Frankfurt Univeristy, Senckenberganlage, Frankfurt am Main 60322, Germany

Abstract

The validation of artificial stock markets is usually carried out with the help of the stylized facts of the capital markets. The quality benchmark is how many of these stylized facts and how closely the stylized facts are replicated with the help of artificial markets usually consisting of heterogeneous interacting agents. The validation of the artificial stock markets has been achieved with quite different kinds of models that exhibit different assumptions. Since empirical data from the order books of markets like the NYSE exist and are extensively studied within the theory of market microstructures, it seems natural to verify the order books of artificial stock markets for statistical regularities. This approach could be instrumental in completely redesigning artificial markets. The necessity to produce the stylized facts and a realistic order book could be the basis of modifying the typical fundamental/trend agents further and incorporating new kinds of behaviors that have not been used before. 

Only a minority of artificial stock markets use an order book, among which are the model of Bak et al. (1997), the Genoa stock market (Raberto et al. 2003) and the Frankfurt Artificial Stock Market (FASM) (Hein et al. 2007). The FASM is publicly available and uses a batch double order book. It is intended to use the FASM for order book simulations to collect data that may or may not be statistically similar to empirical order books with regard to order volume distribution, order execution and the volatility of prices. 

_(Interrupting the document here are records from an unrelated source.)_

(** * Brain tumour detection app: media intake, detector gateway, result normaliser

    A shallow embedding of [app.py].  The Python functions that carry
    behaviour of their own ([load_model], [extract_frame_from_video], the
    detection loop and the display sort of [main]) are written as Rocq
    functions.  Everything they call in third-party libraries (tempfile,
    OpenCV, PIL, ultralytics, Streamlit's cache decorator) is an explicit
    parameter: a record of oracles that say, for each call, whether it
    returns or raises. *)

From Stdlib Require Import ZArith String List Permutation Sorted.
From Stdlib Require Import DecimalString.
From Stdlib Require DecimalZ.
From Stdlib Require SpecFloat.
From stdpp Require Import base option list strings gmap sorting.

Local Open Scope string_scope.
Local Open Scope Z_scope.

(** ** Calls that return or raise *)

(** A Python call either returns a value or raises an [Exception]; the
    payload of [Raises] is [str(e)], the only thing the handlers of
    [app.py] ever read from an exception. *)
Inductive outcome (A : Type) : Type :=
| Returns (a : A)
| Raises (msg : string).
Arguments Returns {A} a.
Arguments Raises {A} msg.

(** ** Interpreter state *)

Record State := mkState {
  fs : gset string;        (* paths that exist on disk *)
  video_path : string;     (* the local variable of extract_frame_from_video *)
  pos_frames : Z;          (* CAP_PROP_POS_FRAMES of the open capture *)
  seeks : list Z           (* positions asked of cap.set so far, latest first *)
}.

The FASM order book is discussed in relation to agent behavior to demonstrate how the order flow is aggregated within the order book. Due to the batch double auction of the FASM only some properties of empirical order books will be tested until the continuous double auction is implemented. The probability distribution of the order volume within the daily order books, the relation between unexecuted orders and the volatility of prices and the volume of traded shares in relation to the moving average volatility of prices will be analyzed. The traditional fundamental/noise trader model seems not to be sufficient to reproduce adequate order books. It may be necessary to expand the agent behavior by introducing, for example, agent reactions to inventory levels of securities, asymmetric agent information and risk dependent bid-ask spreads.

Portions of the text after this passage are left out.